Source information: Begin

(* ===== verification/LogQuery.v ===== *)
(** Queries on the log ([pseudo_db.c]): the growing buffer the SQL text is
    built in, the text and the values bound to its placeholders, and reading
    the rows back.

    What SQLite makes of a text is an argument: whether it prepares, and the
    columns of the rows it returns. *)

From stdpp Require Import base list option strings.
From Stdlib Require Import ZArith Lia Ascii.
From S2P Require Import Prelude Format Tables Modes Message Paths Sql FileDb LogDb.

Open Scope Z_scope.

(** ** The buffer *)

(** [data] with its [buflen] bytes, and the offset of [tail]. *)
Record sql_buffer := mkBuf { b_data : bytes; b_tail : nat }.

Class BufferEnv := {
  (** what [malloc] returns *)
  malloc_chars : nat -> option bytes;
  (** whether [sqlite3_prepare_v2] takes the text *)
  prepares : bytes -> bool
}.

Class BufferEnvLaws (BE : BufferEnv) : Prop :=
  malloc_chars_size n b : malloc_chars n = Some b -> length b = n.

(** [vsnprintf(tail, room, ...)] when the arguments print as [text]. *)
Definition print_at (tail room : nat) (text mem : bytes) : option bytes :=
  match room with
  | O => Some mem
  | S room => memcpy_at tail (take room text ++ [NUL]) mem
  end.

(** The first [n] bytes of a block. *)
Definition read_block (n : nat) (mem : bytes) : option bytes :=
  if (n <=? length mem)%nat then Some (take n mem) else None.

(** [while (newlen <= need) newlen *= 2;] *)
Fixpoint grow (fuel newlen need : nat) : option nat :=
  match fuel with
  | O => None
  | S fuel => if (newlen <=? need)%nat then grow fuel (2 * newlen) need else Some newlen
  end.

Section LogQuery.
Context {BE : BufferEnv}.

(** Memory errors are [None]; the result is the number of bytes or -1. *)
Definition frag (text : bytes) (b : sql_buffer) : option (sql_buffer * Z) :=
  let curlen := b_tail b in
  let buflen := length (b_data b) in
  let rc := length text in
  data ← print_at curlen (buflen - curlen) text (b_data b);
  if (0 <? rc)%nat && (buflen - curlen <=? rc)%nat then
    newlen ← grow (rc + curlen + 1) buflen (rc + curlen);
    match malloc_chars newlen with
    | None => Some (mkBuf data curlen, -1)
    | Some newbuf =>
        old ← read_block (curlen + 1) data;
        newbuf ← memcpy_at 0 old newbuf;
        newbuf ← print_at curlen (newlen - curlen) text newbuf;
        if (newlen - curlen <=? rc)%nat then Some (mkBuf newbuf curlen, -1)
        else Some (mkBuf newbuf (curlen + rc), Z.of_nat rc)
    end
  else Some (mkBuf data (curlen + rc), Z.of_nat rc).

(** Results are not looked at. *)
Fixpoint frags (l : list bytes) (b : sql_buffer) : option sql_buffer :=
  match l with
  | [] => Some b
  | text :: l => '(b, _) ← frag text b; frags l b
  end.

(** ** The text *)

Definition is_text_field (f : Z) : bool :=
  (f =? PSQF_PROGRAM) || (f =? PSQF_TEXT) || (f =? PSQF_TAG) || (f =? PSQF_PATH).

Definition is_like (ty : Z) : bool := (ty =? PSQT_LIKE) || (ty =? PSQT_NOTLIKE) || (ty =? PSQT_SQLPAT).

(** The fields to return, with commas between them. *)
Definition selects (fields f : Z) : bool := negb (Z.land fields (Z.shiftl 1 f) =? 0).

Definition query_fields : list Z := map Z.of_nat (seq 1 (Z.to_nat (PSQF_MAX - 1))).

Fixpoint field_frags (fields : Z) (l : list Z) (done_any : bool) : list bytes :=
  match l with
  | [] => []
  | f :: l =>
      if selects fields f
      then ((if done_any then $", " else []) ++ pseudo_query_field_name f) :: field_frags fields l true
      else field_frags fields l done_any
  end.

(** One condition; [None] is refused.  The bare percent signs of the LIKE
    format are no directives; the C library prints them as they are. *)
Definition trait_frag (t : pseudo_query_t) : option bytes :=
  let sql := pseudo_query_type_sql (q_type t) in
  if is_text_field (q_field t) then
    Some (pseudo_query_field_name (q_field t) ++ $" " ++ sql ++
      (if q_type t =? PSQT_LIKE then $" ('%' || ? || '%')"
       else if (q_type t =? PSQT_NOTLIKE) || (q_type t =? PSQT_SQLPAT) then $" ?"
       else $" ? "))
  else if is_like (q_type t) then None
  else if q_field t =? PSQF_PERM then Some ($"(mode & " ++ decimal (Z.ldiff 0xffff S_IFMT) ++ $") " ++ sql ++ $" ? ")
  else if q_field t =? PSQF_FTYPE then Some ($"(mode & " ++ decimal S_IFMT ++ $") " ++ sql ++ $" ? ")
  else Some (pseudo_query_field_name (q_field t) ++ $" " ++ sql ++ $" ? ").

(** [order_by] and [order_dir] *)
Definition order_trait (t : pseudo_query_t) (order : bytes * bytes) : option (bytes * bytes) :=
  let by_ := pseudo_query_field_name (int32 (q_ivalue t)) in
  if q_type t =? PSQT_LESS then Some (by_, $"DESC")
  else if q_type t =? PSQT_EXACT then Some (by_, order.2)
  else if q_type t =? PSQT_GREATER then Some (by_, $"ASC")
  else None.

(** The conditions, and the order; [None] is [return 0]. *)
Fixpoint trait_frags (l : list pseudo_query_t) (done_any : bool) (order : bytes * bytes) :
    list bytes * option (bytes * bytes) :=
  match l with
  | [] => ([], Some order)
  | t :: l =>
      if q_field t =? PSQF_ORDER then
        match order_trait t order with
        | Some order => trait_frags l done_any order
        | None => ([], None)
        end
      else
        let lead := if done_any then $"AND " else $"WHERE " in
        match trait_frag t with
        | Some text => let '(r, o) := trait_frags l true order in (lead :: text :: r, o)
        | None => ([lead], None)
        end
  end.

Definition query_head (stmt_type : bytes) (fields : Z) (unique want_results : bool) : list bytes :=
  (stmt_type ++ $" ") ::
  (if want_results then (if unique then [$"DISTINCT "] else []) ++ field_frags fields query_fields false else []) ++
  [$" FROM logs "].

(** ** The values *)

Inductive bound := BindText (s : option bytes) | BindInt (v : Z).

Definition bind_trait (t : pseudo_query_t) : option (list bound) :=
  let f := q_field t in
  if f =? PSQF_ORDER then Some []
  else if is_text_field f then Some [BindText (c_str <$> q_svalue t)]
  else if (1 <=? f) && (f <? PSQF_MAX) && negb (f =? PSQF_ID) then Some [BindInt (int64 (q_ivalue t))]
  else None.

Fixpoint bind_traits (l : list pseudo_query_t) : option (list bound) :=
  match l with
  | [] => Some []
  | t :: l => b ← bind_trait t; r ← bind_traits l; Some (b ++ r)
  end.

(** ** The query *)

(** [NULL], or a statement with its text and its values. *)
Inductive query := NoQuery | Query (text : bytes) (values : list bound).

Definition initial_buffer : option sql_buffer := (fun b => mkBuf b 0) <$> malloc_chars 512.

(** [sql] is static: NULL at first, kept from call to call. *)
Definition pdb_query (log_db_open : bool) (stmt_type : bytes) (traits : list pseudo_query_t) (fields : Z)
    (unique want_results : bool) (sql : option sql_buffer) : option (option sql_buffer * query) :=
  if negb log_db_open then Some (sql, NoQuery)
  else
    match (match sql with Some b => Some b | None => initial_buffer end) with
    | None => Some (None, NoQuery)
    | Some b =>
        b ← frags (query_head stmt_type fields unique want_results) (mkBuf (b_data b) 0);
        let '(conditions, order) := trait_frags traits false ($"id", $"ASC") in
        b ← frags conditions b;
        match order with
        | None => Some (Some b, NoQuery)
        | Some (order_by, order_dir) =>
            b ← frags (if want_results then [$"ORDER BY " ++ order_by ++ $" " ++ order_dir ++ $";"] else []) b;
            let text := c_str (b_data b) in
            Some (Some b,
              if negb (prepares text) then NoQuery
              else match bind_traits traits with Some values => Query text values | None => NoQuery end)
        end
    end.
End LogQuery.

(** ** Reading rows *)

Inductive sql_value := SqlInt (v : Z) | SqlText (s : option bytes).

(** The columns of the table [logs]; NULL reads as 0. *)
Definition log_column_names : list bytes :=
  [$"id"; $"stamp"; $"op"; $"client"; $"fd"; $"dev"; $"ino"; $"mode"; $"path"; $"result"; $"severity"; $"text";
   $"tag"; $"uid"; $"gid"; $"access"; $"program"; $"type"].

Definition log_values (r : log_row) : list sql_value :=
  [SqlInt (l_id r); SqlInt (l_stamp r); SqlInt (l_op r); SqlInt (l_client r); SqlInt (default 0 (l_fd r));
   SqlInt (l_dev r); SqlInt (l_ino r); SqlInt (l_mode r); SqlText (l_path r); SqlInt (l_result r);
   SqlInt (l_severity r); SqlText (l_text r); SqlText (l_tag r); SqlInt (l_uid r); SqlInt (l_gid r);
   SqlInt (l_access r); SqlText (l_program r); SqlInt (l_type r)].

Definition log_column (r : log_row) (name : bytes) : option sql_value :=
  '(i, _) ← list_find (fun c => c = name) log_column_names; log_values r !! i.

(** The columns of a row SQLite returns. *)
Class SqlRow (R : Type) := {
  column_int64 : R -> nat -> Z;
  column_text : R -> nat -> option bytes
}.

Section History.
Context {R : Type} {SR : SqlRow R}.

(** One field from a column; [None] is [return 0]. *)
Definition read_field (f : Z) (row : R) (column : nat) (e : log_entry) : option log_entry :=
  let '(mkEntry st ty op ac cl fd dev ino mode gid uid path res sev text tag prog) := e in
  let v := column_int64 row column in
  let s := column_text row column in
  if f =? PSQF_ACCESS then Some (mkEntry st ty op (int32 v) cl fd dev ino mode gid uid path res sev text tag prog)
  else if f =? PSQF_CLIENT then Some (mkEntry st ty op ac (uint64 v) fd dev ino mode gid uid path res sev text tag prog)
  else if f =? PSQF_DEV then Some (mkEntry st ty op ac cl fd (uint64 v) ino mode gid uid path res sev text tag prog)
  else if f =? PSQF_FD then Some (mkEntry st ty op ac cl (uint64 v) dev ino mode gid uid path res sev text tag prog)
  else if f =? PSQF_GID then Some (mkEntry st ty op ac cl fd dev ino mode (uint64 v) uid path res sev text tag prog)
  else if f =? PSQF_INODE then Some (mkEntry st ty op ac cl fd dev (uint64 v) mode gid uid path res sev text tag prog)
  else if f =? PSQF_MODE then Some (mkEntry st ty op ac cl fd dev ino (uint64 v) gid uid path res sev text tag prog)
  else if f =? PSQF_OP then Some (mkEntry st ty (int32 v) ac cl fd dev ino mode gid uid path res sev text tag prog)
  else if f =? PSQF_PATH then Some (mkEntry st ty op ac cl fd dev ino mode gid uid (match s with Some s => Some s | None => path end) res sev text tag prog)
  else if f =? PSQF_PROGRAM then Some (mkEntry st ty op ac cl fd dev ino mode gid uid path res sev text tag (match s with Some s => Some s | None => prog end))
  else if f =? PSQF_RESULT then Some (mkEntry st ty op ac cl fd dev ino mode gid uid path (int32 v) sev text tag prog)
  else if f =? PSQF_SEVERITY then Some (mkEntry st ty op ac cl fd dev ino mode gid uid path res (int32 v) text tag prog)
  else if f =? PSQF_STAMP then Some (mkEntry v ty op ac cl fd dev ino mode gid uid path res sev text tag prog)
  else if f =? PSQF_TAG then Some (mkEntry st ty op ac cl fd dev ino mode gid uid path res sev text (match s with Some s => Some s | None => tag end) prog)
  else if f =? PSQF_TEXT then Some (mkEntry st ty op ac cl fd dev ino mode gid uid path res sev (match s with Some s => Some s | None => text end) tag prog)
  else if f =? PSQF_TYPE then Some (mkEntry st (int32 v) op ac cl fd dev ino mode gid uid path res sev text tag prog)
  else if f =? PSQF_UID then Some (mkEntry st ty op ac cl fd dev ino mode gid (uint64 v) path res sev text tag prog)
  else None.

Fixpoint read_fields (fields : Z) (l : list Z) (row : R) (column : nat) (e : log_entry) : option log_entry :=
  match l with
  | [] => Some e
  | f :: l =>
      if selects fields f
      then e ← read_field f row column e; read_fields fields l row (S column) e
      else read_fields fields l row column e
  end.

(** What a step of the statement returns. *)
Inductive stepped := StepRow (row : R) | StepDone | StepError.

(** The history: [rc] is [SQLITE_DONE] or not. *)
Record log_history := mkHistory { h_done : bool; h_fields : Z }.

(** [step] is what [sqlite3_step] would return now. *)
Definition pdb_history_entry (step : stepped) (h : log_history) : log_history * option log_entry :=
  if h_done h then (h, None)
  else
    match step with
    | StepDone => (mkHistory true (h_fields h), None)
    | StepError => (mkHistory false (h_fields h), None)
    | StepRow row => (mkHistory false (h_fields h), read_fields (h_fields h) query_fields row 0 log_entry_zero)
    end.
End History.

Definition pdb_history {BE : BufferEnv} (log_db_open : bool) (traits : list pseudo_query_t) (fields : Z) (unique : bool)
    (sql : option sql_buffer) : option (option sql_buffer * query) :=
  pdb_query log_db_open ($"SELECT") traits fields unique true sql.

(** The result, and whether the file database is marked as changed; [step_ok]
    is whether [sqlite3_step] ends with [SQLITE_DONE]. *)
Definition pdb_delete {BE : BufferEnv} (log_db_open step_ok : bool) (traits : list pseudo_query_t) (fields : Z)
    (sql : option sql_buffer) : option (option sql_buffer * Z * bool) :=
  '(sql, q) ← pdb_query log_db_open ($"DELETE") traits fields false false sql;
  match q with
  | Query _ _ => Some (sql, if step_ok then 0 else -1, true)
  | NoQuery => Some (sql, -1, false)
  end.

Source information: End

== Task instructions ==
Give again, exactly as written, every line from the first one above through the line that has "if (n <=? length" in it.

== Answer to the problem ==
(* ===== verification/LogQuery.v ===== *)
(** Queries on the log ([pseudo_db.c]): the growing buffer the SQL text is
    built in, the text and the values bound to its placeholders, and reading
    the rows back.

    What SQLite makes of a text is an argument: whether it prepares, and the
    columns of the rows it returns. *)

From stdpp Require Import base list option strings.
From Stdlib Require Import ZArith Lia Ascii.
From S2P Require Import Prelude Format Tables Modes Message Paths Sql FileDb LogDb.

Open Scope Z_scope.

(** ** The buffer *)

(** [data] with its [buflen] bytes, and the offset of [tail]. *)
Record sql_buffer := mkBuf { b_data : bytes; b_tail : nat }.

Class BufferEnv := {
  (** what [malloc] returns *)
  malloc_chars : nat -> option bytes;
  (** whether [sqlite3_prepare_v2] takes the text *)
  prepares : bytes -> bool
}.

Class BufferEnvLaws (BE : BufferEnv) : Prop :=
  malloc_chars_size n b : malloc_chars n = Some b -> length b = n.

(** [vsnprintf(tail, room, ...)] when the arguments print as [text]. *)
Definition print_at (tail room : nat) (text mem : bytes) : option bytes :=
  match room with
  | O => Some mem
  | S room => memcpy_at tail (take room text ++ [NUL]) mem
  end.

(** The first [n] bytes of a block. *)
Definition read_block (n : nat) (mem : bytes) : option bytes :=
  if (n <=? length mem)%nat then Some (take n mem) else None.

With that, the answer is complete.